> **Exercise goal**:
Below are entries; output exactly the lines from the one with "if Z.of_nat (length text)" to the one with "decoder reads from", both included, and nothing else.

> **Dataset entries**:
(** * Prompt Book MCP server: pagination, block decoding and text chunking

    A shallow embedding of the core of the server class [PromptBookServer]
    (the pagination helpers [fetchAllResults] and [fetchAllBlocks], the
    decoder [extractContentFromBlocks] with [formatTableContent], the
    splitter [splitTextIntoChunks] with [createParagraphBlocksFromText],
    and the tool handler [updatePrompt]), followed by the properties the
    specification states about them. *)

From Stdlib Require Import ZArith Lia Ascii String.
From stdpp Require Import base tactics option list gmap strings pretty.

Local Open Scope Z_scope.

(** ** JavaScript strings

    A JavaScript string is a finite sequence of UTF-16 code units.  A code
    unit is a number; the 16-bit bound is never used by the code below, so
    it is not imposed. *)

Abbreviation jsstring := (list N).

(** The code units of an ASCII literal. *)
Definition lit (s : string) : jsstring :=
  (fun a => N_of_ascii a) <$> list_ascii_of_string s.

Definition LF : N := 10%N.
Definition SP : N := 32%N.

(** [s.startsWith(pat, k)] for [k <= s.length]. *)
Definition matchesAt (s pat : jsstring) (k : nat) : bool :=
  bool_decide (take (length pat) (drop k s) = pat).

(** The scan of [String.prototype.lastIndexOf]: the largest index [<= k]
    at which [pat] occurs, or [-1]. *)
Fixpoint searchDown (s pat : jsstring) (k : nat) : Z :=
  if matchesAt s pat k then Z.of_nat k
  else match k with
       | O => -1
       | S k' => searchDown s pat k'
       end.

(** [s.lastIndexOf(pat, position)]: the start index is [position] clamped
    to [0 .. s.length - pat.length]; no index when [pat] is longer than
    [s]. *)
Definition lastIndexOf (s pat : jsstring) (position : Z) : Z :=
  let start := Z.min (Z.max position 0)
                     (Z.of_nat (length s) - Z.of_nat (length pat)) in
  if start <? 0 then -1 else searchDown s pat (Z.to_nat start).

(** An index argument of [substring], clamped to [0 .. len]. *)
Definition clampIndex (len : nat) (i : Z) : nat :=
  Z.to_nat (Z.min (Z.max i 0) (Z.of_nat len)).

(** [s.substring(start, end)]; [end] absent means [s.length].  The two
    clamped indices are swapped when out of order. *)
Definition substring (s : jsstring) (start : Z) (end_ : option Z) : jsstring :=
  let len := length s in
  let a := clampIndex len start in
  let b := match end_ with Some e => clampIndex len e | None => len end in
  take (Nat.max a b - Nat.min a b) (drop (Nat.min a b) s).

(** [s.includes(pat)]. *)
Definition includes (s pat : jsstring) : bool :=
  bool_decide (Exists (fun k => matchesAt s pat k = true) (seq 0 (S (length s)))).

(** ** The splitter

    [maxLength] counts code units: it is an integer.  [p > maxLength / 2]
    is a comparison of numbers: [maxLength / 2] is not rounded, so for
    integers it says [2 * p > maxLength]. *)
Definition gtHalf (p maxLength : Z) : bool := maxLength <? 2 * p.

(** The body of one iteration of the [while] loop of
    [splitTextIntoChunks] up to the choice of [breakPoint]. *)
Definition findBreakPoint (remainingText : jsstring) (maxLength : Z) : Z :=
  let paragraphBreak := lastIndexOf remainingText [LF; LF] maxLength in
  if gtHalf paragraphBreak maxLength then paragraphBreak + 2
  else
    let sentenceBreak :=
      Z.max (Z.max (lastIndexOf remainingText (lit ". ") maxLength)
                   (lastIndexOf remainingText (lit "! ") maxLength))
            (lastIndexOf remainingText (lit "? ") maxLength) in
    if gtHalf sentenceBreak maxLength then sentenceBreak + 2
    else
      let spaceBreak := lastIndexOf remainingText [SP] maxLength in
      if gtHalf spaceBreak maxLength then spaceBreak + 1
      else maxLength.

(** The [while (remainingText.length > 0)] loop.  The loop of the source
    need not end (with [maxLength = 0] the break point is [0] and nothing
    is consumed), so the model counts iterations: [None] says the fuel ran
    out. *)
Fixpoint splitLoop (fuel : nat) (remainingText : jsstring) (maxLength : Z)
    (chunks : list jsstring) : option (list jsstring) :=
  match fuel with
  | O => None
  | S fuel' =>
      if 0 <? Z.of_nat (length remainingText) then
        if Z.of_nat (length remainingText) <=? maxLength
        then Some (chunks ++ [remainingText])
        else
          let breakPoint := findBreakPoint remainingText maxLength in
          splitLoop fuel'
            (substring remainingText breakPoint None) maxLength
            (chunks ++ [substring remainingText 0 (Some breakPoint)])
      else Some chunks
  end.

(** [splitTextIntoChunks(text, maxLength)].  An iteration that consumes
    nothing leaves the loop in the same state for ever, so a run that ends
    takes at most [text.length + 1] iterations: that is the fuel.  The
    line written to the console before the result is returned is not
    modelled. *)
Definition splitTextIntoChunks (text : jsstring) (maxLength : Z)
    : option (list jsstring) :=
  if Z.of_nat (length text) <=? maxLength then Some [text]
  else splitLoop (S (length text)) text maxLength [].

(** [createParagraphBlocksFromText]: one paragraph block per chunk, the
    chunk being the content of its single rich-text item. *)
Record BlockObjectRequest := {
  bor_object : jsstring;
  bor_type : jsstring;
  bor_rich_text : list (jsstring * jsstring)   (* [(type, text.content)] *)
}.

Definition createParagraphBlocksFromText (text : jsstring)
    : option (list BlockObjectRequest) :=
  match splitTextIntoChunks text 2000 with
  | Some chunks =>
      Some (map (fun chunk =>
                   {| bor_object := lit "block";
                      bor_type := lit "paragraph";
                      bor_rich_text := [(lit "text", chunk)] |}) chunks)
  | None => None
  end.

(** ** Blocks

    A block object of the API: [id], [type], [has_children] and the
    payload object stored under the key named by [type].  The fields the
    decoder reads from the payloads are gathered in one record; a payload
    that lacks a field has the empty value there.  [rich_text], [caption]
    and the cells of a table row are arrays of rich-text items, of which
    only [plain_text] is read. *)
Record Block := {
  id : jsstring;
  type : jsstring;
  has_children : bool;
  rich_text : list jsstring;
  language : jsstring;              (* code.language *)
  checked : bool;                   (* to_do.checked *)
  icon_emoji : jsstring;            (* callout.icon?.emoji *)
  file_type : jsstring;             (* block[type].type *)
  external_url : jsstring;          (* block[type].external.url *)
  file_url : jsstring;              (* block[type].file.url *)
  caption : list jsstring;
  url : jsstring;                   (* bookmark.url *)
  expression : jsstring;            (* equation.expression *)
  link_type : jsstring;             (* link_to_page.type *)
  page_id : jsstring;
  database_id : jsstring;
  cells : list (list jsstring)      (* table_row.cells *)
}.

> **Answer to the problem**:
  if Z.of_nat (length text) <=? maxLength then Some [text]
  else splitLoop (S (length text)) text maxLength [].

(** [createParagraphBlocksFromText]: one paragraph block per chunk, the
    chunk being the content of its single rich-text item. *)
Record BlockObjectRequest := {
  bor_object : jsstring;
  bor_type : jsstring;
  bor_rich_text : list (jsstring * jsstring)   (* [(type, text.content)] *)
}.

Definition createParagraphBlocksFromText (text : jsstring)
    : option (list BlockObjectRequest) :=
  match splitTextIntoChunks text 2000 with
  | Some chunks =>
      Some (map (fun chunk =>
                   {| bor_object := lit "block";
                      bor_type := lit "paragraph";
                      bor_rich_text := [(lit "text", chunk)] |}) chunks)
  | None => None
  end.

(** ** Blocks

    A block object of the API: [id], [type], [has_children] and the
    payload object stored under the key named by [type].  The fields the
    decoder reads from the payloads are gathered in one record; a payload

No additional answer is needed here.